Unlike much of the adult fiction I selected over the past few months, I knew relatively nothing about Where'd You Go, Bernadette? by Maria Semple. I read a John Green interview after I reread his book The Fault in Our Stars in which he named Semple's book his favorite of the year so far. Semple wrote for Saturday Night Live and for Arrested Development, and Where'd You Go, Bernadette was touted as a one of the year's best books, with glittering praise for the comedic writing and spot on satire from every major news outlet from the New York Times to Vogue.
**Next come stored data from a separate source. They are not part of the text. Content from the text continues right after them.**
Lemma scanWindow_timed ms_i i j rest al :
  ms_i <> None -> Forall timed rest ->
  scanWindow ms_i i j rest = Some al ->
  exists minutes, al = RapidWithdrawals (Z.of_nat j - Z.of_nat i + 1) minutes.
Proof.
  intros Hi F. destruct rest as [|[t ms_j] rest]; simpl; [discriminate|].
  inversion F as [|? ? Hj _]; subst. unfold timed in Hj; simpl in Hj.
  destruct ms_i as [x|]; [|congruence]. destruct ms_j as [y|]; [|congruence].
  simpl. destruct (y - x <=? windowMs) eqn:L.
  - intros [= <-]. eauto.
  - apply Z.leb_gt in L. apply Z.ltb_lt in L. rewrite L. discriminate.
Qed.

Lemma scanFrom_timed small : forall rest i al,
  Forall timed small -> Forall timed rest ->
  scanFrom small i rest = Some al ->
  exists minutes, al = RapidWithdrawals 3 minutes.
Proof.
  induction rest as [|[t ms_i] rest IH]; intros i al Fs Fr; simpl; [discriminate|].
  inversion Fr as [|? ? Hi Fr']; subst.
  destruct (scanWindow ms_i i (i + 2) (drop (i + 2) small)) as [al'|] eqn:W.
  - intros [= <-].
    destruct (scanWindow_timed _ _ _ _ _ Hi (Forall_drop _ _ _ Fs) W) as [m ->].
    exists m. f_equal. lia.
  - now apply IH.
Qed.

Lemma highValueAlerts_kind l c m : ~ In (RapidWithdrawals c m) (highValueAlerts l).
Proof.
  unfold highValueAlerts. rewrite in_flat_map. intros (t & _ & H).
  destruct (gtb (Tx.amount t) (ofZ 10000)); simpl in H; [|contradiction].
  destruct H as [H|[]]. discriminate.
Qed.

(** C10, as amended.  When the date of every small withdrawal parses, a
    rapid-withdrawal alert always reports 3 transactions: for each start
    index the scan looks at the window that ends two places further and
    stops there, whether that window spans at most five minutes or more. *)
Theorem rapid_alert_reports_three (w : world) (r : ref) (a : account) :
  objects w !! r = Some a ->
  (forall t, In t (Account.txs a) -> isSmallWithdrawal t = true ->
             dateParse w (Tx.date t) <> None) ->
  exists report w',
    checkForSuspiciousActivity r w = (Return report, w')
    /\ (forall count minutes,
           In (RapidWithdrawals count minutes) (Report.alerts report) -> count = 3)
    /\ (forall x y i j t rest,
           scanWindow (Some x) i j ((t, Some y) :: rest)
           = if y - x <=? windowMs
             then Some (RapidWithdrawals (Z.of_nat j - Z.of_nat i + 1)
                                         (Z.max 1 (roundDiv (y - x) 60000)))
             else None).
Proof.
  intros H P. eexists _, _. split; [apply (checkForSuspiciousActivity_run _ _ _ H)|].
  split.
  - intros count minutes. cbv zeta. cbn [Report.alerts]. rewrite in_app_iff.
    intros [Hh | Hr]; [now apply highValueAlerts_kind in Hh|].
    unfold rapidAlerts in Hr.
    destruct (scanFrom _ 0 _) as [al|] eqn:S; [|contradiction].
    destruct Hr as [-> | []].
    assert (Forall timed (smallWithdrawals (dateParse w) (Account.txs a))) as F.
    { apply List.Forall_forall. intros e He. unfold smallWithdrawals in He.
      apply (Permutation_in _ (sortBy_perm _ _)) in He.
      apply in_map_iff in He as (t & <- & Ht). apply filter_In in Ht as [Ht Hs].
      unfold timed; simpl. now apply P. }
    destruct (scanFrom_timed _ _ _ _ F F S) as [m [= -> _]]. reflexivity.
  - intros x y i j t rest. simpl.
    destruct (y - x <=? windowMs) eqn:L; [reflexivity|].
    apply Z.leb_gt in L. apply Z.ltb_lt in L. now rewrite L.
Qed.

(** C10, as stated, fails: with a date that does not parse among the small
    withdrawals, the span to it is [NaN], neither test of the inner loop
    holds, and the scan goes on to the next index; the alert then reports
    4 transactions. *)
Lemma rapid_alert_reports_four :
  exists report w',
    checkForSuspiciousActivity 0%nat worldGap = (Return report, w')
    /\ Report.alerts report = [RapidWithdrawals 4 1]
    /\ ~ (forall count minutes,
             In (RapidWithdrawals count minutes) (Report.alerts report) -> count = 3).
Proof.
  eexists _, _. split; [apply checkForSuspiciousActivity_run; vm_compute; reflexivity|].
  split; [vm_compute; reflexivity|].
  intros C. specialize (C 4 1). cbv zeta in C. cbn [Report.alerts] in C.
  assert (In (RapidWithdrawals 4 1)
             (highValueAlerts (Account.txs accountGap)
              ++ rapidAlerts (smallWithdrawals (dateParse worldGap)
                                               (Account.txs accountGap)))) as I
      by (vm_compute; now left).
  specialize (C I). discriminate.
Qed.

Lemma rapid_alert_reports_three_witness :
  exists report w',
    checkForSuspiciousActivity 0%nat worldCluster = (Return report, w')
    /\ (forall count minutes,
           In (RapidWithdrawals count minutes) (Report.alerts report) -> count = 3)
    /\ Report.alerts report = [RapidWithdrawals 3 2].
Proof.
  destruct (rapid_alert_reports_three worldCluster 0%nat accountCluster)
    as (report & w' & R & C & _).
  - vm_compute; reflexivity.
  - intros t [<- | [<- | [<- | [<- | []]]]] _; vm_compute; discriminate.
  - exists report, w'. split; [exact R|]. split; [exact C|].
    assert (fst (checkForSuspiciousActivity 0%nat worldCluster)
            = Return (Report.Make true [RapidWithdrawals 3 2])) as E
        by (vm_compute; reflexivity).
    rewrite R in E. simpl in E. injection E as ->. reflexivity.
Defined.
I chose this book for my Book Club because I needed a change of pace. Where'd You Go, Bernadette certainly offered something different. The story revolves around a family living in Seattle - Bernadette Fox, a brilliant architect from Los Angeles whose distaste for the Seattle inhabitants and lifestyle pushed her over the edge and made her a recluse in her run down home; Elgin Branch, Bernadette's genius Microsoft inventor husband who received national recognition for his top rated TedTalk on Samantha 2; and the narrator of the story, Bee, Bernadette and Elgin's gifted 15 year old daughter who attends Galer Street school and asks for a trip to Antarctica for receiving perfect grades.
The story unfolds in a series of letters, faxes, medical reports, interviews, and emails. The biting satire about families, overzealous Suburban moms, creativity, and the artistic temperament highlight the mystery of what really happened to Bernadette, but brings up the broader question - what happens to all of us as we age, compromise our beliefs, raise our families, recover from illnesses and loss, and try to navigate the world and find out what we can really tolerate.
I loved Semple's style and found myself flying through the narrative. I especially loved the character Audrey Griffin and her flawed rivalry with Bernadette. Audrey's letters about blackberry bush removal, parent involvement at Galer Street School, and her unhinging at the Westin Hotel where she realizes how out of touch with her reality she really is parallels Bernadette's unhinging and circle to eventual restoration. The way the story unfolds made me appreciate Semple's brilliance - the truths keep coming in bursts of light through the various clues Bee recovers about her mother's disappearance.
I never laughed aloud as I read the way that I do when I read David Sedaris, but the fresh originality of the dysfunctional world of Bernadette, her husband, and her daughter showed human truths in a way that didn't feel awful and sad. Yes, there are sad aspects to the book, but all the sadness is tempered with Semple's comedic edge, and the wit led me to smile rather than frown.